(** X4: when attempt [k] of the list call (1 to 3) is the first that
    does not fail, the call returns that attempt's parsed body after
    exactly [k] requests, having slept [5 * attempt] seconds after each
    of the [k - 1] failed attempts and not at all after the successful
    one. *)
Theorem X4_list_call_first_success (w : world) (k : nat) (text : string)
  (body : json) (st : state) :
  1 <= k <= 3 ->
  (forall attempt, 1 <= attempt < k -> is_failure (get_reply w attempt) = true) ->
  get_reply w k = Response 200 text (Parsed body) ->
  result (__get_cloudflare_dns_records w st) = Val body
  /\ filter is_network (trace (__get_cloudflare_dns_records w st))
     = repeat (list_request w) k
  /\ sleeps (trace (__get_cloudflare_dns_records w st))
     = map (fun attempt => 5 * attempt) (seq 1 (k - 1))
  /\ final (__get_cloudflare_dns_records w st) = st.
Proof.
  intros R Fl G.
  destruct (get_attempts_first_success w MAX_RETRIES 1 k st text body)
    as (Rv & Nk & Sk); [unfold MAX_RETRIES; lia|exact Fl|exact G|].
  destruct (get_attempts_outcome w (seq 1 MAX_RETRIES) st) as (F & _).
  unfold __get_cloudflare_dns_records, bind, logging, emit.
  cbn [result final trace]. rewrite Rv. cbn [result final trace app].
  replace (S (k - 1)) with k in Nk by lia.
  repeat split; auto.
Qed.

(** X5: the update function makes its request once and never retries
    or sleeps; it never raises and never exits, whatever the reply;
    and it returns the parsed body exactly when the reply is a 200
    whose body parses, [None] otherwise. *)
Theorem X5_update_call_is_single_and_soft (w : world) (record_id : json)
  (ip_address : string) (name : json) (st : state) :
  exists v : option json,
    result (__update_cloudflare_dns_record w record_id ip_address name st) = Val v
    /\ (forall j, v = Some j
                  <-> exists text, put_reply w (puts st) = Response 200 text (Parsed j))
    /\ update_calls (trace (__update_cloudflare_dns_record w record_id ip_address name st))
       = [(record_id,
           {| body_type := "A"; body_name := name; body_content := ip_address;
              body_ttl := 1; body_proxied := false |})]
    /\ sleeps (trace (__update_cloudflare_dns_record w record_id ip_address name st))
       = []
    /\ file (final (__update_cloudflare_dns_record w record_id ip_address name st))
       = file st.
Proof.
  unfold __update_cloudflare_dns_record, bind, logging, emit, next_put.
  cbn [result final trace app].
  destruct (put_reply w (puts st)) as [status_code text [j|e]|e];
    [destruct (status_code =? 200)%Z eqn:S
    |destruct (status_code =? 200)%Z eqn:S|];
    cbn [result final trace app file].
  - apply Z.eqb_eq in S. subst. exists (Some j). repeat split.
    + intros [= <-]. now exists text.
    + intros (t & [= _ <-]). reflexivity.
  - exists None. repeat split; try discriminate.
    intros (t & [= -> _ _]). discriminate.
  - exists None. repeat split; try discriminate. intros (t & [=]).
  - exists None. repeat split; try discriminate. intros (t & [=]).
  - exists None. repeat split; try discriminate. intros (t & [=]).
Qed.

(** X6: the timestamp file is written at most once per run, and only
    by the limiter: either the limiter stops the run, and the file is
    at the end what it was at the start, with no write in the trace;
    or it lets the run through, and the one write of the trace is the
    clock's reading, which the file holds at the end. *)
Theorem X6_timestamp_written_at_most_once (w : world) :
  (~ proceeds w
   /\ file (final (run w)) = last_run_file w
   /\ filter is_write (trace (run w)) = [])
  \/ (proceeds w
      /\ file (final (run w)) = Some (py_str (now w))
      /\ filter is_write (trace (run w)) = [FileWrite (py_str (now w))]).
Proof.
  destruct (proceeds_dec w) as [P|N].
  - right. split; [exact P|].
    destruct (resolver_error w) as [e|] eqn:Built.
    { destruct (run_unbuilt w e P Built) as (before & B & Run).
      rewrite Run. cbn [trace final file]. split; [reflexivity|].
      destruct B as [-> | ->]; reflexivity. }
    destruct (run_parts w P Built)
      as (before & logs & lc & lp & T & B & L & Lc & _ & _ & Lp & F).
    split; [exact F|].
    rewrite T, !filter_app, (head_writes _ before logs B L).
    rewrite (filter_none of_list_call is_write lc Lc) by now intros [].
    rewrite (filter_none of_loop is_write lp Lp) by now intros [].
    reflexivity.
  - left. split; [exact N|].
    destruct (run_stopped_parts w N) as (F & _ & T).
    rewrite F. split; [reflexivity|].
    destruct T as [-> | ->]; reflexivity.
Qed.

(** X7: two runs in a row.  When a run got past the limiter at time
    [t0] and the next run starts at [t1] finding the file the first
    one left (given that [float] reads back what [str] printed), the
    next run is stopped by the limiter if [t1 - t0 < 55], with exit
    code 0, no network operation and the file untouched, and is let
    through otherwise; how the first run ended plays no part. *)
Theorem X7_next_run_sees_the_window (w1 w2 : world) :
  proceeds w1 ->
  last_run_file w2 = file (final (run w1)) ->
  strip (py_str (now w1)) <> "" ->
  py_float (strip (py_str (now w1))) = Some (now w1) ->
  if PrimFloat.ltb (PrimFloat.sub (now w2) (now w1)) 55%float
  then result (run w2) = Exit 0
       /\ filter is_network (trace (run w2)) = []
       /\ file (final (run w2)) = file (final (run w1))
  else proceeds w2.
Proof.
  intros P F B R.
  assert (F1 : file (final (run w1)) = Some (py_str (now w1))).
  { destruct (resolver_error w1) as [e|] eqn:Built.
    - destruct (run_unbuilt w1 e P Built) as (before & _ & Run). now rewrite Run.
    - now destruct (run_parts w1 P Built)
        as (_ & _ & _ & _ & _ & _ & _ & _ & _ & _ & _ & F1). }
  rewrite F1 in *.
  assert (E : float_or_zero (strip (py_str (now w1))) = Ok (now w1)).
  { unfold float_or_zero. apply String.eqb_neq in B. now rewrite B, R. }
  destruct (PrimFloat.ltb (PrimFloat.sub (now w2) (now w1)) 55%float) eqn:L.
  - pose proof (rate_limit_blocked w2 (initial w2) _ _ F E L) as K.
    rewrite run_stopped by (rewrite K; discriminate).
    rewrite K. cbn [result final trace initial file]. repeat split. exact F.
  - unfold proceeds.
    now rewrite (rate_limit_allowed w2 (initial w2) _ _ F E L).
Qed.

(** X8: the replies to the update calls change nothing but log lines:
    two runs that differ only in those replies end the same way (same
    value, exit or exception, hence the same exit code), make the same
    update calls in the same order, and leave the same timestamp
    file.  A failed update neither stops the loop nor is retried. *)
Theorem X8_update_replies_do_not_steer (w : world) (reply : nat -> http_reply) :
  result (run (with_put_reply reply w)) = result (run w)
  /\ update_calls (trace (run (with_put_reply reply w)))
     = update_calls (trace (run w))
  /\ file (final (run (with_put_reply reply w))) = file (final (run w)).
Proof. exact (run_any_reply w reply). Qed.

(** X9: when the listed result is made of records [dict] accepts, the
    run returns normally and its update calls are exactly the calls
    due: one for each listed record of type "A" under the configured
    name whose content differs from the address, in list order, none
    left out whatever the replies to the earlier calls. *)
Theorem X9_every_due_record_updated (w : world) (ip : string)
  (records : list json) :
  lists w ip records ->
  forallb converts records = true ->
  result (run w) = Val tt
  /\ exit_code (result (run w)) = 0%Z
  /\ update_calls (trace (run w)) = due_calls w ip records.
Proof.
  intros L H.
  destruct (run_lists w ip _ L) as (head & U & _ & Run). cbn zeta in Run.
  set (st1 := {| file := Some (py_str (now w)); puts := 0 |}) in *.
  destruct (loop_completes w ip records st1 H) as (R & _).
  destruct (loop_any_state w ip records st1 {| file := None; puts := 0 |})
    as (_ & E & _).
  rewrite Run. cbn [result trace]. rewrite R, update_calls_app, U, E.
  fold (calls_on w ip records). rewrite (calls_on_due w ip records H).
  repeat split.
Qed.

(** X10: an item of the listed result that [dict] rejects (a number,
    say) stops the run there: the exception is caught by nobody, the
    exit code is 1, the update calls made are those for the items
    before it, and the items after it are never looked at. *)
Theorem X10_bad_item_aborts_the_loop (w : world) (ip : string)
  (l1 l2 : list json) (r : json) (e : exn) :
  lists w ip (l1 ++ r :: l2) ->
  forallb converts l1 = true ->
  dict r = Err e ->
  result (run w) = Raise e
  /\ exit_code (result (run w)) = 1%Z
  /\ update_calls (trace (run w)) = due_calls w ip l1.
Proof.
  intros L H D.
  destruct (run_lists w ip _ L) as (head & U & _ & Run). cbn zeta in Run.
  set (st1 := {| file := Some (py_str (now w)); puts := 0 |}) in *.
  pose proof (loop_raises w ip l1 l2 r e st1 H D) as R.
  destruct (loop_any_state w ip (l1 ++ r :: l2) st1 {| file := None; puts := 0 |})
    as (_ & E & _).
  rewrite Run. cbn [result trace]. rewrite R, update_calls_app, U, E.
  fold (calls_on w ip (l1 ++ r :: l2)).
  rewrite (calls_on_app w ip l1 (r :: l2) H), calls_on_cons, D, app_nil_r.
  rewrite (calls_on_due w ip l1 H). repeat split.
Qed.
------------------------------
## What to produce
Repeat only what lies between the first line of the data and the line containing "destruct (get_attempts_first_success w", both of those lines included, exactly as it stands.

## Written solution
(** X4: when attempt [k] of the list call (1 to 3) is the first that
    does not fail, the call returns that attempt's parsed body after
    exactly [k] requests, having slept [5 * attempt] seconds after each
    of the [k - 1] failed attempts and not at all after the successful
    one. *)
Theorem X4_list_call_first_success (w : world) (k : nat) (text : string)
  (body : json) (st : state) :
  1 <= k <= 3 ->
  (forall attempt, 1 <= attempt < k -> is_failure (get_reply w attempt) = true) ->
  get_reply w k = Response 200 text (Parsed body) ->
  result (__get_cloudflare_dns_records w st) = Val body
  /\ filter is_network (trace (__get_cloudflare_dns_records w st))
     = repeat (list_request w) k
  /\ sleeps (trace (__get_cloudflare_dns_records w st))
     = map (fun attempt => 5 * attempt) (seq 1 (k - 1))
  /\ final (__get_cloudflare_dns_records w st) = st.
Proof.
  intros R Fl G.
  destruct (get_attempts_first_success w MAX_RETRIES 1 k st text body)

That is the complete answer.